BEGIN DATA SHOWN

Lemma ztcp_alloc_failure_witness :
  bin_ztcp example_config "ztcp" ["localhost"%string] (opts EmptyString) out_of_memory =
  if SO_OOBINLINE example_config then Fault NullDeref
  else Ok 1 (emit (EvWarn (Some "ztcp"%string)
                     "unable to allocate a TCP session slot" None 0) out_of_memory).
Proof.
  apply (ztcp_alloc_failure example_config "ztcp" "localhost" [] (opts EmptyString)
           out_of_memory example_host); reflexivity.
Defined.

Lemma peer_zero_until_connect_is_tried_witness :
  (forall a s, heap one_session !! a = Some s ->
     (forall sock sa r, ~ In (EvConnect sock (Some a) sa r) (trace one_session)) ->
     peer s = sockaddr_zero) /\
  (forall a s, heap one_session !! a = Some s -> peer s <> sockaddr_zero ->
     exists r, In (EvConnect (fd s) (Some a) (peer s) r) (trace one_session)) /\
  (forall a s addrp zhost d_port,
     heap one_session !! a = Some s ->
     copy_fits example_config zhost addrp ->
     exists r st'',
       tcp_connect example_config (Some a) addrp zhost d_port one_session
         = Ok r st'' /\
       (r = 0 \/ r = -1) /\
       heap st'' !! a =
         Some (Session (fd s)
                 (peer_after_connect example_config addrp zhost d_port (peer s))
                 (flags s) (next s)) /\
       trace st'' = trace one_session ++
         [EvConnect (fd s) (Some a)
            (peer_after_connect example_config addrp zhost d_port (peer s)) r]).
Proof.
  apply (peer_zero_until_connect_is_tried example_config
           [Call_tcp_socket PF_INET SOCK_STREAM 0 0] initial_state one_session).
  - reflexivity.
  - vm_compute. reflexivity.
Defined.

Lemma ztcp_connect_protocol_witness :
  exists st',
    bin_ztcp example_config "ztcp" ["localhost"%string] (opts EmptyString)
      (example_state retry_script) = Ok 0 st' /\
    connects (trace st') =
      connects (trace (example_socket retry_script)) ++
      attempt_events example_config example_host (htons 23)
        (fd (Session 3 sockaddr_zero 0 NULL)) (Some 1%positive)
        (peer (Session 3 sockaddr_zero 0 NULL))
        (connect_protocol (h_addr_list example_host)
           (connect_script (example_socket retry_script)) false) /\
    (if succeeded (connect_protocol (h_addr_list example_host)
                     (connect_script (example_socket retry_script)) false)
     then last (trace st') =
          Some (EvPrintf "%s:%d is now on fd %d\n"
                  [PS "localhost"; PD 23; PD (fd (Session 3 sockaddr_zero 0 NULL))])
     else exists e,
          last (trace st') =
            Some (EvWarn (Some "ztcp"%string) "connection failed: %e" None e) /\
          forall att,
            last (connect_protocol (h_addr_list example_host)
                    (connect_script (example_socket retry_script)) false) = Some att ->
            e = at_errno att) /\
    heap st' =
      <[1%positive :=
          Session (fd (Session 3 sockaddr_zero 0 NULL))
            (peer_after_attempts example_config example_host (htons 23)
               (peer (Session 3 sockaddr_zero 0 NULL))
               (connect_protocol (h_addr_list example_host)
                  (connect_script (example_socket retry_script)) false))
            (flags (Session 3 sockaddr_zero 0 NULL))
            (next (Session 3 sockaddr_zero 0 NULL))]>
        (heap (example_socket retry_script)) /\
    ztcp_head st' = ztcp_head (example_socket retry_script) /\
    ztcp_tail st' = ztcp_tail (example_socket retry_script) /\
    open_fds st' = open_fds (example_socket retry_script) /\
    forall reg, registry (example_socket retry_script) reg -> registry st' reg.
Proof.
  apply (ztcp_connect_protocol example_config "ztcp" "localhost" [] (opts EmptyString)
           (example_state retry_script) example_host 1%positive
           (example_socket retry_script) (Session 3 sockaddr_zero 0 NULL)).
  - reflexivity.
  - reflexivity.
  - reflexivity.
  - vm_compute. reflexivity.
  - vm_compute. reflexivity.
  - vm_compute. discriminate.
  - repeat constructor; vm_compute; discriminate.
Defined.

(** What the protocol amounts to on that schedule: the first candidate
    twice, then the second. *)
Example connect_protocol_retry_script :
  connect_protocol (h_addr_list example_host) retry_script false =
  [Attempt [127; 0; 0; 1] EINTR; Attempt [127; 0; 0; 1] ECONNREFUSED;
   Attempt [10; 0; 0; 1] 0].
Proof. reflexivity. Qed.

(** C5 as the specification words it fails on the code.  A session gets
    its socket and one [tcp_connect] that the kernel refuses: no connect
    has succeeded, the session is in the registry, and its peer address is
    the address that was tried. *)
Lemma failed_connect_leaves_peer_address :
  exists st s,
    do_calls example_config
      [Call_tcp_socket PF_INET SOCK_STREAM 0 0;
       Call_tcp_connect (Some 1%positive) [127; 0; 0; 1] example_host (htons 23)]
      initial_state = Ok tt st /\
    registry st [1%positive] /\
    heap st !! 1%positive = Some s /\
    (forall sock p sa r, In (EvConnect sock p sa r) (trace st) -> r = -1) /\
    peer s = Sockaddr AF_INET (htons 23) [127; 0; 0; 1] (zero_bytes 16) 0 /\
    peer s <> sockaddr_zero.
Proof.
  eexists _, _. split; [vm_compute; reflexivity|].
  split; [by_computation|]. split; [vm_compute; reflexivity|].
  split.
  - intros sock p sa r [E|[E|[]]]; [discriminate|now injection E].
  - split; [reflexivity|discriminate].
Qed.

(** ** Further properties of the registry *)

Lemma allocated_length (h : gmap positive tcp_session) l :
  List.NoDup l -> (forall a, In a l -> is_Some (h !! a)) ->
  (length l <= size h)%nat.
Proof.
  intros Hnd Hall.
  assert (Hnd' : base.NoDup l) by now apply NoDup_ListNoDup.
  rewrite <- (size_list_to_set (C := gset positive) l Hnd').
  rewrite <- size_dom. apply subseteq_size.
  intros a Ha. apply elem_of_list_to_set in Ha.
  apply elem_of_dom. apply list_elem_of_In in Ha. auto.
Qed.

Lemma traverse_loop_ok l : forall fuel p st,
  lseg (heap st) p l NULL -> (length l <= fuel)%nat ->
  traverse_loop fuel p st = Ok l st.
Proof.
  induction l as [|a l IH]; intros fuel p st Hl Hfuel; simpl in Hl.
  - subst p. now destruct fuel.
  - destruct Hl as (-> & s & Hs & Hl).
    destruct fuel as [|fuel]; [simpl in Hfuel; lia|]. simpl.
    rewrite (bind_ok _ _ _ _ _ (get_next_ok _ _ _ Hs)).
    rewrite (bind_ok _ _ _ _ _ (IH fuel _ _ Hl ltac:(simpl in Hfuel; lia))).
    reflexivity.
Qed.

(** X1.  On a registry that holds the sessions [l], the walk with
    [zts_head] and [zts_next] ends, changes nothing, and meets exactly the
    sessions of [l], each once and in the order of the list. *)
Theorem traverse_registry st l :
  registry st l -> traverse st = Ok l st.
Proof.
  intros Hreg. pose proof (lseg_length _ _ _ Hreg) as Hlen.
  unfold traverse, zts_head, bind.
  apply traverse_loop_ok; [exact Hreg|]. unfold walk_fuel. lia.
Qed.

Lemma zts_alloc_empty_ok ztflags st m :
  ztcp_head st = NULL -> mem_left st = S m ->
  zts_alloc ztflags st =
  Ok (Some (next_block st))
     (set_ztcp_head (Some (next_block st))
        (set_ztcp_tail (Some (next_block st))
           (set_heap (<[next_block st := Session (-1) sockaddr_zero ztflags NULL]> (heap st))
              (set_alloc (Pos.succ (next_block st)) m st)))).
Proof.
  intros Hh Hm. unfold zts_alloc.
  unfold bind at 1. unfold zcalloc. rewrite Hm.
  erewrite bind_ok; [|apply set_fd_ok; st_simpl; apply lookup_insert_eq].
  erewrite bind_ok; [|apply set_next_ok; st_simpl; apply lookup_insert_eq].
  erewrite bind_ok; [|apply set_flags_ok; st_simpl; apply lookup_insert_eq].
  unfold bind at 1. unfold zts_head at 1. st_simpl. rewrite Hh.
  unfold bind, modify, ret. st_simpl. rewrite !insert_insert_eq. reflexivity.
Qed.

END DATA SHOWN

• WHAT THE EXERCISE ASKS:
From the line holding "(set_alloc (Pos.succ (next_block" to the line holding "unfold bind at 1. unfold zts_head", inclusive, restate each line above exactly as written.

• TASK RESPONSE:
              (set_alloc (Pos.succ (next_block st)) m st)))).
Proof.
  intros Hh Hm. unfold zts_alloc.
  unfold bind at 1. unfold zcalloc. rewrite Hm.
  erewrite bind_ok; [|apply set_fd_ok; st_simpl; apply lookup_insert_eq].
  erewrite bind_ok; [|apply set_next_ok; st_simpl; apply lookup_insert_eq].
  erewrite bind_ok; [|apply set_flags_ok; st_simpl; apply lookup_insert_eq].
  unfold bind at 1. unfold zts_head at 1. st_simpl. rewrite Hh.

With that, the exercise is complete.